→ Task brief: Only certain lines below are wanted: those starting at the line containing "w ← rd (child (opp d)) tp;" and ending at the line containing "(set_right nr) subst;", both included, each retyped exactly.

Dataset entries:
(* ===== verification/Rbtree.v ===== *)
(** The intrusive red-black tree of src/Rbtree (ngx_rbtree.h, ngx_rbtree.c):
    the operations on a store of nodes.

    A tree lives in a store of node objects that are linked by [left], [right]
    and [parent] addresses; the empty subtree is the address of the shared
    sentinel node. *)
From S2P Require Import Prelude Store.

(** * Data *)

(** struct ngx_rbtree_node_s *)
Record node := Node {
  key : Z;         (** unsigned int *)
  left : loc;
  right : loc;
  parent : loc;
  color : Z;       (** u_char, 0: black, 1: red *)
  data : Z;        (** u_char *)
}.

Definition set_key v n := Node v (left n) (right n) (parent n) (color n) (data n).
Definition set_left v n := Node (key n) v (right n) (parent n) (color n) (data n).
Definition set_right v n := Node (key n) (left n) v (parent n) (color n) (data n).
Definition set_parent v n := Node (key n) (left n) (right n) v (color n) (data n).
Definition set_color v n := Node (key n) (left n) (right n) (parent n) v (data n).

(** struct ngx_rbtree_s, with the store its pointers refer to. The [insert]
    callback of the struct is an argument of [ngx_rbtree_insert]. *)
Record rbstate := RbState {
  nodes : gmap loc node;
  root : loc;
  sentinel : loc;
}.

#[export] Instance rbstate_has_mem : HasMem rbstate node :=
  {| mem_of := nodes;
     set_mem := fun m s => RbState m (root s) (sentinel s);
     mem_of_set_mem m s := eq_refl |}.

Abbreviation rb := (cmd rbstate).

(** A child field, [left] or [right]; a pair of an address and a side stands
    for the C pointer [&p->left] or [&p->right]. *)
Inductive side := SLeft | SRight.

#[export] Instance side_eq_dec : EqDecision side.
Proof. solve_decision. Defined.

Definition opp (d : side) : side := match d with SLeft => SRight | SRight => SLeft end.
Definition child (d : side) : node -> loc :=
  match d with SLeft => left | SRight => right end.
Definition set_child (d : side) : loc -> node -> node :=
  match d with SLeft => set_left | SRight => set_right end.

(** * Primitive accesses *)

Definition get_root : rb loc := fun s => Some (root s, s).
Definition set_root (p : loc) : rb unit :=
  fun s => Some (tt, RbState (nodes s) p (sentinel s)).

Definition ngx_rbt_red (p : loc) : rb unit := wr (set_color 1) p.
Definition ngx_rbt_black (p : loc) : rb unit := wr (set_color 0) p.
Definition ngx_rbt_is_red (p : loc) : rb bool := rd (fun n => negb (color n =? 0)) p.
Definition ngx_rbt_is_black (p : loc) : rb bool :=
  r ← ngx_rbt_is_red p; mret (negb r).
Definition ngx_rbt_copy_color (p1 p2 : loc) : rb unit :=
  c ← rd color p2; wr (set_color c) p1.

(** ngx_rbtree_init: the sentinel is blackened and becomes the root. *)
Definition ngx_rbtree_init (m : gmap loc node) (s : loc) : option rbstate :=
  match ngx_rbt_black s (RbState m NULL s) with
  | Some (_, st) => Some (RbState (nodes st) s s)
  | None => None
  end.

Definition ngx_rbtree_min (fuel : nat) (p s : loc) : rb loc :=
  loop fuel (fun p =>
    l ← rd left p;
    if decide (l = s) then mret (inr p) else mret (inl l)) p.

(** * Rotations *)

Definition ngx_rbtree_left_rotate (s p : loc) : rb unit :=
  temp ← rd right p;
  tl ← rd left temp;
  _ ← wr (set_right tl) p;
  _ ← (if decide (tl = s) then mret tt else wr (set_parent p) tl);
  pp ← rd parent p;
  _ ← wr (set_parent pp) temp;
  r ← get_root;
  _ ← (if decide (p = r) then set_root temp
       else ppl ← rd left pp;
            if decide (p = ppl) then wr (set_left temp) pp
            else wr (set_right temp) pp);
  _ ← wr (set_left p) temp;
  wr (set_parent temp) p.

Definition ngx_rbtree_right_rotate (s p : loc) : rb unit :=
  temp ← rd left p;
  tr ← rd right temp;
  _ ← wr (set_left tr) p;
  _ ← (if decide (tr = s) then mret tt else wr (set_parent p) tr);
  pp ← rd parent p;
  _ ← wr (set_parent pp) temp;
  r ← get_root;
  _ ← (if decide (p = r) then set_root temp
       else ppr ← rd right pp;
            if decide (p = ppr) then wr (set_right temp) pp
            else wr (set_left temp) pp);
  _ ← wr (set_right p) temp;
  wr (set_parent temp) p.

(** * Insertion *)

(** An insertion callback: root, new node and sentinel. *)
Definition ngx_rbtree_insert_pt : Type := loc -> loc -> loc -> rb unit.

(** The descent of the callbacks, which differ in the comparison [goes_left]
    of the new node with the current node. *)
Definition insert_descend (goes_left : loc -> loc -> rb bool) (fuel : nat) : ngx_rbtree_insert_pt :=
  fun temp p s =>
    '(temp, d) ← loop fuel (fun temp =>
      l ← goes_left p temp;
      let d := if (l : bool) then SLeft else SRight in
      c ← rd (child d) temp;
      if decide (c = s) then mret (inr (temp, d)) else mret (inl c)) temp;
    _ ← wr (set_child d p) temp;
    _ ← wr (set_parent temp) p;
    _ ← wr (set_left s) p;
    _ ← wr (set_right s) p;
    ngx_rbt_red p.

(** [node->key < temp->key] *)
Definition key_less (a b : Z) : bool := a <? b.
(** [(ngx_rbtree_key_int_t) (node->key - temp->key) < 0] *)
Definition timer_less (a b : Z) : bool := s32 (u32 (a - b)) <? 0.


(** The comparison of the keys of two nodes. *)
Definition keys_less (less : Z -> Z -> bool) (p temp : loc) : rb bool :=
  kp ← rd key p;
  kt ← rd key temp;
  mret (less kp kt).

Definition ngx_rbtree_insert_value : nat -> ngx_rbtree_insert_pt :=
  insert_descend (keys_less key_less).
Definition ngx_rbtree_insert_timer_value : nat -> ngx_rbtree_insert_pt :=
  insert_descend (keys_less timer_less).

(** The rotation towards side [d]. *)
Definition rotate (d : side) : loc -> loc -> rb unit :=
  match d with SLeft => ngx_rbtree_left_rotate | SRight => ngx_rbtree_right_rotate end.

(** One round of the re-balancing loop of ngx_rbtree_insert, for the branch
    where the parent is the [d] child of the grandparent. The two branches of
    the C loop are mirror images. *)
Definition insert_fix_side (s : loc) (d : side) (p : loc) : rb loc :=
  pp ← rd parent p;
  gp ← rd parent pp;
  temp ← rd (child (opp d)) gp;
  tr ← ngx_rbt_is_red temp;
  if (tr : bool) then
    _ ← ngx_rbt_black pp;
    _ ← ngx_rbt_black temp;
    _ ← ngx_rbt_red gp;
    mret gp
  else
    ppo ← rd (child (opp d)) pp;
    p ← (if decide (p = ppo) then
           _ ← rotate d s pp;
           mret pp
         else mret p);
    pp ← rd parent p;
    _ ← ngx_rbt_black pp;
    gp ← rd parent pp;
    _ ← ngx_rbt_red gp;
    _ ← rotate (opp d) s gp;
    mret p.

Definition insert_fixup (fuel : nat) (s p : loc) : rb unit :=
  loop fuel (fun p =>
    r ← get_root;
    if decide (p = r) then mret (inr tt) else
    pp ← rd parent p;
    pr ← ngx_rbt_is_red pp;
    if negb pr then mret (inr tt) else
    gp ← rd parent pp;
    gl ← rd left gp;
    p ← insert_fix_side s (if decide (pp = gl) then SLeft else SRight) p;
    mret (inl p)) p.

Definition ngx_rbtree_insert (ins : ngx_rbtree_insert_pt) (fuel : nat) (p : loc) : rb unit :=
  fun st =>
    let s := sentinel st in
    (r ← get_root;
     if decide (r = s) then
       _ ← wr (set_parent NULL) p;
       _ ← wr (set_left s) p;
       _ ← wr (set_right s) p;
       _ ← ngx_rbt_black p;
       set_root p
     else
       _ ← ins r p s;
       _ ← insert_fixup fuel s p;
       r ← get_root;
       ngx_rbt_black r) st.

(** * Deletion *)

(** [ngx_rbt_is_black(w->left) && ngx_rbt_is_black(w->right)] *)
Definition children_black (w : loc) : rb bool :=
  w_l ← rd left w;
  l_black ← ngx_rbt_is_black w_l;
  if (l_black : bool) then
    w_r ← rd right w;
    ngx_rbt_is_black w_r
  else mret false.

(** One round of the fix-up loop of ngx_rbtree_delete once the sibling [w] is
    black, for the branch where [temp] is the [d] child of its parent; the
    result is the next [temp]. *)
Definition delete_fix_black (s : loc) (d : side) (temp w : loc) : rb loc :=
  both ← children_black w;
  if (both : bool) then
    _ ← ngx_rbt_red w;
    rd parent temp
  else
    w_o ← rd (child (opp d)) w;
    o_black ← ngx_rbt_is_black w_o;
    w ← (if (o_black : bool) then
           w_d ← rd (child d) w;
           _ ← ngx_rbt_black w_d;
           _ ← ngx_rbt_red w;
           _ ← rotate (opp d) s w;
           tp ← rd parent temp;
           rd (child (opp d)) tp
         else mret w);
    tp ← rd parent temp;
    _ ← ngx_rbt_copy_color w tp;
    _ ← ngx_rbt_black tp;
    w_o ← rd (child (opp d)) w;
    _ ← ngx_rbt_black w_o;
    _ ← rotate d s tp;
    get_root.

(** A whole round: a red sibling is first rotated away. *)
Definition delete_fix_side (s : loc) (d : side) (temp : loc) : rb loc :=
  tp ← rd parent temp;
  w ← rd (child (opp d)) tp;
  w_red ← ngx_rbt_is_red w;
  w ← (if (w_red : bool) then
         _ ← ngx_rbt_black w;
         _ ← ngx_rbt_red tp;
         _ ← rotate d s tp;
         tp ← rd parent temp;
         rd (child (opp d)) tp
       else mret w);
  delete_fix_black s d temp w.

Definition delete_fixup (fuel : nat) (s temp : loc) : rb unit :=
  temp ← loop fuel (fun temp =>
    r ← get_root;
    if decide (temp = r) then mret (inr temp) else
    b ← ngx_rbt_is_black temp;
    if negb b then mret (inr temp) else
    tp ← rd parent temp;
    tl ← rd left tp;
    temp ← delete_fix_side s (if decide (temp = tl) then SLeft else SRight) temp;
    mret (inl temp)) temp;
  ngx_rbt_black temp.

(** The choice of the node to unlink, [subst], and of its only possible
    child, [temp]. *)
Definition delete_select (fuel : nat) (s p : loc) : rb (loc * loc) :=
  l ← rd left p;
  if decide (l = s) then
    r ← rd right p; mret (p, r)
  else
    r ← rd right p;
    if decide (r = s) then mret (p, l)
    else
      subst ← ngx_rbtree_min fuel r s;
      sl ← rd left subst;
      temp ← (if decide (sl = s) then rd right subst else rd left subst);
      mret (subst, temp).

(** The debug writes that erase the links of the deleted node. *)
Definition delete_erase (p : loc) : rb unit :=
  _ ← wr (set_left NULL) p;
  _ ← wr (set_right NULL) p;
  _ ← wr (set_parent NULL) p;
  wr (set_key 0) p.

(** [subst] takes the place, the links and the colour of [p]. *)
Definition delete_substitute (s p subst : loc) : rb unit :=
  nl ← rd left p;
  _ ← wr (set_left nl) subst;
  nr ← rd right p;
  _ ← wr (set_right nr) subst;
  np ← rd parent p;
  _ ← wr (set_parent np) subst;
  _ ← ngx_rbt_copy_color subst p;
  r ← get_root;
  _ ← (if decide (p = r) then set_root subst
       else
         npl ← rd left np;
         if decide (p = npl) then wr (set_left subst) np
         else wr (set_right subst) np);
  sl ← rd left subst;
  _ ← (if decide (sl = s) then mret tt else wr (set_parent subst) sl);
  sr ← rd right subst;
  if decide (sr = s) then mret tt else wr (set_parent subst) sr.

(** The part of ngx_rbtree_delete for a node [subst] that is not the root. *)
Definition delete_inner (fuel : nat) (s p subst temp : loc) : rb unit :=
  red ← ngx_rbt_is_red subst;
  sp ← rd parent subst;
  spl ← rd left sp;
  _ ← (if decide (subst = spl) then wr (set_left temp) sp
       else wr (set_right temp) sp);
  _ ← (if decide (subst = p) then wr (set_parent sp) temp
       else
         _ ← wr (set_parent (if decide (sp = p) then subst else sp)) temp;
         delete_substitute s p subst);
  _ ← delete_erase p;
  if (red : bool) then mret tt else delete_fixup fuel s temp.

Definition ngx_rbtree_delete (fuel : nat) (p : loc) : rb unit :=
  fun st =>
    let s := sentinel st in
    ('(subst, temp) ← delete_select fuel s p;
     r ← get_root;
     if decide (subst = r) then
       _ ← set_root temp;
       _ ← ngx_rbt_black temp;
       delete_erase p
     else delete_inner fuel s p subst temp) st.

→ Answer section:
  w ← rd (child (opp d)) tp;
  w_red ← ngx_rbt_is_red w;
  w ← (if (w_red : bool) then
         _ ← ngx_rbt_black w;
         _ ← ngx_rbt_red tp;
         _ ← rotate d s tp;
         tp ← rd parent temp;
         rd (child (opp d)) tp
       else mret w);
  delete_fix_black s d temp w.

Definition delete_fixup (fuel : nat) (s temp : loc) : rb unit :=
  temp ← loop fuel (fun temp =>
    r ← get_root;
    if decide (temp = r) then mret (inr temp) else
    b ← ngx_rbt_is_black temp;
    if negb b then mret (inr temp) else
    tp ← rd parent temp;
    tl ← rd left tp;
    temp ← delete_fix_side s (if decide (temp = tl) then SLeft else SRight) temp;
    mret (inl temp)) temp;
  ngx_rbt_black temp.

(** The choice of the node to unlink, [subst], and of its only possible
    child, [temp]. *)
Definition delete_select (fuel : nat) (s p : loc) : rb (loc * loc) :=
  l ← rd left p;
  if decide (l = s) then
    r ← rd right p; mret (p, r)
  else
    r ← rd right p;
    if decide (r = s) then mret (p, l)
    else
      subst ← ngx_rbtree_min fuel r s;
      sl ← rd left subst;
      temp ← (if decide (sl = s) then rd right subst else rd left subst);
      mret (subst, temp).

(** The debug writes that erase the links of the deleted node. *)
Definition delete_erase (p : loc) : rb unit :=
  _ ← wr (set_left NULL) p;
  _ ← wr (set_right NULL) p;
  _ ← wr (set_parent NULL) p;
  wr (set_key 0) p.

(** [subst] takes the place, the links and the colour of [p]. *)
Definition delete_substitute (s p subst : loc) : rb unit :=
  nl ← rd left p;
  _ ← wr (set_left nl) subst;
  nr ← rd right p;
  _ ← wr (set_right nr) subst;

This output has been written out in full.